**TASK REQUIREMENTS**
Would you print all of the records below exactly, without skipping any?

**EXTRACTED MATERIAL**
----
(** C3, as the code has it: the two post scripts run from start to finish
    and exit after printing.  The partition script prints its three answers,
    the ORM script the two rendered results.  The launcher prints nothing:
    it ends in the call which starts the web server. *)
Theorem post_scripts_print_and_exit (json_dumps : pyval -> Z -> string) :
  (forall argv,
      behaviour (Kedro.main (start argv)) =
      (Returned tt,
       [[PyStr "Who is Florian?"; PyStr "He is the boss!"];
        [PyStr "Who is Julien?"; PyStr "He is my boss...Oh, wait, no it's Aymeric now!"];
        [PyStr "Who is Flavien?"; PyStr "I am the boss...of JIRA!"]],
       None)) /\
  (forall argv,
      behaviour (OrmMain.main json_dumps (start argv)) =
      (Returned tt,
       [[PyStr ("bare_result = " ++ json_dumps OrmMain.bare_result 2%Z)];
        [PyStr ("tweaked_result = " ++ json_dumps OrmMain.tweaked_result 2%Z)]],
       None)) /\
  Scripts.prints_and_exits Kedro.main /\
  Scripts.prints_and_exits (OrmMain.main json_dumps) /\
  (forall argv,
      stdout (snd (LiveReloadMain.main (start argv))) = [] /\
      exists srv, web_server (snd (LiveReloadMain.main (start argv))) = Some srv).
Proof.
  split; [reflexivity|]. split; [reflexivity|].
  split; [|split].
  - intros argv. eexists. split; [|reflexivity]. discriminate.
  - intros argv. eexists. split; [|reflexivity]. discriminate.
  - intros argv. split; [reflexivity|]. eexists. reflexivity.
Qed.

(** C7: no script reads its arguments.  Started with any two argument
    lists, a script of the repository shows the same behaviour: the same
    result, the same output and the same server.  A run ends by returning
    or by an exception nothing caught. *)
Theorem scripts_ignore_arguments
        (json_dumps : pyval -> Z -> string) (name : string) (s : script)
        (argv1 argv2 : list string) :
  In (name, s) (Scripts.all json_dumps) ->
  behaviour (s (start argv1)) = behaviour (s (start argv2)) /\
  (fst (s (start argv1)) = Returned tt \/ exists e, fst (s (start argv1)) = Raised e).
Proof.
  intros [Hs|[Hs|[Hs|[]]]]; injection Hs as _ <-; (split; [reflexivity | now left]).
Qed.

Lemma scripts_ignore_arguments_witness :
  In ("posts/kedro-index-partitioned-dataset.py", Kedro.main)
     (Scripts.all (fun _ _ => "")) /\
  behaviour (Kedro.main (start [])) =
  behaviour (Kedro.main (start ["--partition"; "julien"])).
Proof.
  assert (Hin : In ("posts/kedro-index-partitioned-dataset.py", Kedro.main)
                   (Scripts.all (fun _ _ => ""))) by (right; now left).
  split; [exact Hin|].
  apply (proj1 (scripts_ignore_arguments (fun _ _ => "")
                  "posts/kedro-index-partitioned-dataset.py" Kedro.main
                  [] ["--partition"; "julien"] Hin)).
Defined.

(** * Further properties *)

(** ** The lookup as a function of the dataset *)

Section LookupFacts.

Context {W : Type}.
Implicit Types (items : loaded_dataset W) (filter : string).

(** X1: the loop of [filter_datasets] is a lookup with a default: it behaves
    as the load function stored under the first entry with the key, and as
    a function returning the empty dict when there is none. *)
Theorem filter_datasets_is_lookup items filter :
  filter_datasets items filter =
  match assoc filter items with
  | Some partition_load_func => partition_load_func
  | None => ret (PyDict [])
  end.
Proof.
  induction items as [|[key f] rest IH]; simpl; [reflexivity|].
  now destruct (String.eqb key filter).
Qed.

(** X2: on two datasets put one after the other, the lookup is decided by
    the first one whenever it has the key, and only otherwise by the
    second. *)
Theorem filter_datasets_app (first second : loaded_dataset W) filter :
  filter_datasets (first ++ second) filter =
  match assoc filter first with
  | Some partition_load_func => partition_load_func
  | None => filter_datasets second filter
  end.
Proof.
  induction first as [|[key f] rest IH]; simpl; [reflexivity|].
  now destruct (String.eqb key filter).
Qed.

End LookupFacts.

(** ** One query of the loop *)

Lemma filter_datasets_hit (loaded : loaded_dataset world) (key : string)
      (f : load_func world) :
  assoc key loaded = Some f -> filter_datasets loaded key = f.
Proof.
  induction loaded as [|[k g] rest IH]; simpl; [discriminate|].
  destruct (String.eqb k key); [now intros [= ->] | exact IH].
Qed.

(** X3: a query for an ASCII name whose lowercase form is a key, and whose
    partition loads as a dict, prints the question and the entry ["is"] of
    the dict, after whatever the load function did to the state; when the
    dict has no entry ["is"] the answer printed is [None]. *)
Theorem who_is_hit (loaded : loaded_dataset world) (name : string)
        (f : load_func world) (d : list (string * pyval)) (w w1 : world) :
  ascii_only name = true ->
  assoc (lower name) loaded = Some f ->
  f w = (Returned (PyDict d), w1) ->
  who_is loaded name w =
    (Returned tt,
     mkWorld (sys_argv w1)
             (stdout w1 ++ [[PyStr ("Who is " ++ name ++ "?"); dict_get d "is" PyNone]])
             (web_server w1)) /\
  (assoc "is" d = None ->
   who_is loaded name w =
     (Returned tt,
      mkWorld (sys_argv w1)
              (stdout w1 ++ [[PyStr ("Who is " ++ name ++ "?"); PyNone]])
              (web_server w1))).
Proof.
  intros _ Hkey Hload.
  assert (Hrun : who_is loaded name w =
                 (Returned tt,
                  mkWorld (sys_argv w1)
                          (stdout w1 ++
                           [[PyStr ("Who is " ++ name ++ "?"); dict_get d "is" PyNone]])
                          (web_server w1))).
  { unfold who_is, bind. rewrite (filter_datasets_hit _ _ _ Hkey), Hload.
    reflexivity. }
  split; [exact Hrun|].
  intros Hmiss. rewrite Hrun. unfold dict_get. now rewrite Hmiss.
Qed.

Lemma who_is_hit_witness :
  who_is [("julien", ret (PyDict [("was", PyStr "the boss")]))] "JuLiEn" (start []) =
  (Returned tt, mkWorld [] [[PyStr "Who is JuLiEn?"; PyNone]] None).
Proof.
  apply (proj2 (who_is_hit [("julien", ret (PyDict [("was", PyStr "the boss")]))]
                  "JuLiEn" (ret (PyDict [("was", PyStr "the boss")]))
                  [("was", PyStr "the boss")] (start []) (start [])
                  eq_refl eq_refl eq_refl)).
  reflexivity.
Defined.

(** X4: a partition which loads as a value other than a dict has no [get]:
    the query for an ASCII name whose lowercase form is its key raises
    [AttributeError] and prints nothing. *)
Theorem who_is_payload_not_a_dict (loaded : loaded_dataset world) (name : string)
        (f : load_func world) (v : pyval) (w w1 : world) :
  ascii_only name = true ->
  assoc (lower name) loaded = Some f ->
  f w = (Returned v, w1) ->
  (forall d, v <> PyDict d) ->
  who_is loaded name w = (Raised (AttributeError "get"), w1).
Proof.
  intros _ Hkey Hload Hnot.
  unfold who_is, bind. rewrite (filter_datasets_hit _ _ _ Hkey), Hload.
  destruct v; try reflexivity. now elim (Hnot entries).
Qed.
----
**RESPONSE TO THIS EXERCISE**
(** C3, as the code has it: the two post scripts run from start to finish
    and exit after printing.  The partition script prints its three answers,
    the ORM script the two rendered results.  The launcher prints nothing:
    it ends in the call which starts the web server. *)
Theorem post_scripts_print_and_exit (json_dumps : pyval -> Z -> string) :
  (forall argv,
      behaviour (Kedro.main (start argv)) =
      (Returned tt,
       [[PyStr "Who is Florian?"; PyStr "He is the boss!"];
        [PyStr "Who is Julien?"; PyStr "He is my boss...Oh, wait, no it's Aymeric now!"];
        [PyStr "Who is Flavien?"; PyStr "I am the boss...of JIRA!"]],
       None)) /\
  (forall argv,
      behaviour (OrmMain.main json_dumps (start argv)) =
      (Returned tt,
       [[PyStr ("bare_result = " ++ json_dumps OrmMain.bare_result 2%Z)];
        [PyStr ("tweaked_result = " ++ json_dumps OrmMain.tweaked_result 2%Z)]],
       None)) /\
  Scripts.prints_and_exits Kedro.main /\
  Scripts.prints_and_exits (OrmMain.main json_dumps) /\
  (forall argv,
      stdout (snd (LiveReloadMain.main (start argv))) = [] /\
      exists srv, web_server (snd (LiveReloadMain.main (start argv))) = Some srv).
Proof.
  split; [reflexivity|]. split; [reflexivity|].
  split; [|split].
  - intros argv. eexists. split; [|reflexivity]. discriminate.
  - intros argv. eexists. split; [|reflexivity]. discriminate.
  - intros argv. split; [reflexivity|]. eexists. reflexivity.
Qed.

(** C7: no script reads its arguments.  Started with any two argument
    lists, a script of the repository shows the same behaviour: the same
    result, the same output and the same server.  A run ends by returning
    or by an exception nothing caught. *)
Theorem scripts_ignore_arguments
        (json_dumps : pyval -> Z -> string) (name : string) (s : script)
        (argv1 argv2 : list string) :
  In (name, s) (Scripts.all json_dumps) ->
  behaviour (s (start argv1)) = behaviour (s (start argv2)) /\
  (fst (s (start argv1)) = Returned tt \/ exists e, fst (s (start argv1)) = Raised e).
Proof.
  intros [Hs|[Hs|[Hs|[]]]]; injection Hs as _ <-; (split; [reflexivity | now left]).
Qed.

Lemma scripts_ignore_arguments_witness :
  In ("posts/kedro-index-partitioned-dataset.py", Kedro.main)
     (Scripts.all (fun _ _ => "")) /\
  behaviour (Kedro.main (start [])) =
  behaviour (Kedro.main (start ["--partition"; "julien"])).
Proof.
  assert (Hin : In ("posts/kedro-index-partitioned-dataset.py", Kedro.main)
                   (Scripts.all (fun _ _ => ""))) by (right; now left).
  split; [exact Hin|].
  apply (proj1 (scripts_ignore_arguments (fun _ _ => "")
                  "posts/kedro-index-partitioned-dataset.py" Kedro.main
                  [] ["--partition"; "julien"] Hin)).
Defined.

(** * Further properties *)

(** ** The lookup as a function of the dataset *)

Section LookupFacts.

Context {W : Type}.
Implicit Types (items : loaded_dataset W) (filter : string).

(** X1: the loop of [filter_datasets] is a lookup with a default: it behaves
    as the load function stored under the first entry with the key, and as
    a function returning the empty dict when there is none. *)
Theorem filter_datasets_is_lookup items filter :
  filter_datasets items filter =
  match assoc filter items with
  | Some partition_load_func => partition_load_func
  | None => ret (PyDict [])
  end.
Proof.
  induction items as [|[key f] rest IH]; simpl; [reflexivity|].
  now destruct (String.eqb key filter).
Qed.

(** X2: on two datasets put one after the other, the lookup is decided by
    the first one whenever it has the key, and only otherwise by the
    second. *)
Theorem filter_datasets_app (first second : loaded_dataset W) filter :
  filter_datasets (first ++ second) filter =
  match assoc filter first with
  | Some partition_load_func => partition_load_func
  | None => filter_datasets second filter
  end.
Proof.
  induction first as [|[key f] rest IH]; simpl; [reflexivity|].
  now destruct (String.eqb key filter).
Qed.

End LookupFacts.

(** ** One query of the loop *)

Lemma filter_datasets_hit (loaded : loaded_dataset world) (key : string)
      (f : load_func world) :
  assoc key loaded = Some f -> filter_datasets loaded key = f.
Proof.
  induction loaded as [|[k g] rest IH]; simpl; [discriminate|].
  destruct (String.eqb k key); [now intros [= ->] | exact IH].
Qed.

(** X3: a query for an ASCII name whose lowercase form is a key, and whose
    partition loads as a dict, prints the question and the entry ["is"] of
    the dict, after whatever the load function did to the state; when the
    dict has no entry ["is"] the answer printed is [None]. *)
Theorem who_is_hit (loaded : loaded_dataset world) (name : string)
        (f : load_func world) (d : list (string * pyval)) (w w1 : world) :
  ascii_only name = true ->
  assoc (lower name) loaded = Some f ->
  f w = (Returned (PyDict d), w1) ->
  who_is loaded name w =
    (Returned tt,
     mkWorld (sys_argv w1)
             (stdout w1 ++ [[PyStr ("Who is " ++ name ++ "?"); dict_get d "is" PyNone]])
             (web_server w1)) /\
  (assoc "is" d = None ->
   who_is loaded name w =
     (Returned tt,
      mkWorld (sys_argv w1)
              (stdout w1 ++ [[PyStr ("Who is " ++ name ++ "?"); PyNone]])
              (web_server w1))).
Proof.
  intros _ Hkey Hload.
  assert (Hrun : who_is loaded name w =
                 (Returned tt,
                  mkWorld (sys_argv w1)
                          (stdout w1 ++
                           [[PyStr ("Who is " ++ name ++ "?"); dict_get d "is" PyNone]])
                          (web_server w1))).
  { unfold who_is, bind. rewrite (filter_datasets_hit _ _ _ Hkey), Hload.
    reflexivity. }
  split; [exact Hrun|].
  intros Hmiss. rewrite Hrun. unfold dict_get. now rewrite Hmiss.
Qed.

Lemma who_is_hit_witness :
  who_is [("julien", ret (PyDict [("was", PyStr "the boss")]))] "JuLiEn" (start []) =
  (Returned tt, mkWorld [] [[PyStr "Who is JuLiEn?"; PyNone]] None).
Proof.
  apply (proj2 (who_is_hit [("julien", ret (PyDict [("was", PyStr "the boss")]))]
                  "JuLiEn" (ret (PyDict [("was", PyStr "the boss")]))
                  [("was", PyStr "the boss")] (start []) (start [])
                  eq_refl eq_refl eq_refl)).
  reflexivity.
Defined.

(** X4: a partition which loads as a value other than a dict has no [get]:
    the query for an ASCII name whose lowercase form is its key raises
    [AttributeError] and prints nothing. *)
Theorem who_is_payload_not_a_dict (loaded : loaded_dataset world) (name : string)
        (f : load_func world) (v : pyval) (w w1 : world) :
  ascii_only name = true ->
  assoc (lower name) loaded = Some f ->
  f w = (Returned v, w1) ->
  (forall d, v <> PyDict d) ->
  who_is loaded name w = (Raised (AttributeError "get"), w1).
Proof.
  intros _ Hkey Hload Hnot.
  unfold who_is, bind. rewrite (filter_datasets_hit _ _ _ Hkey), Hload.
  destruct v; try reflexivity. now elim (Hnot entries).
Qed.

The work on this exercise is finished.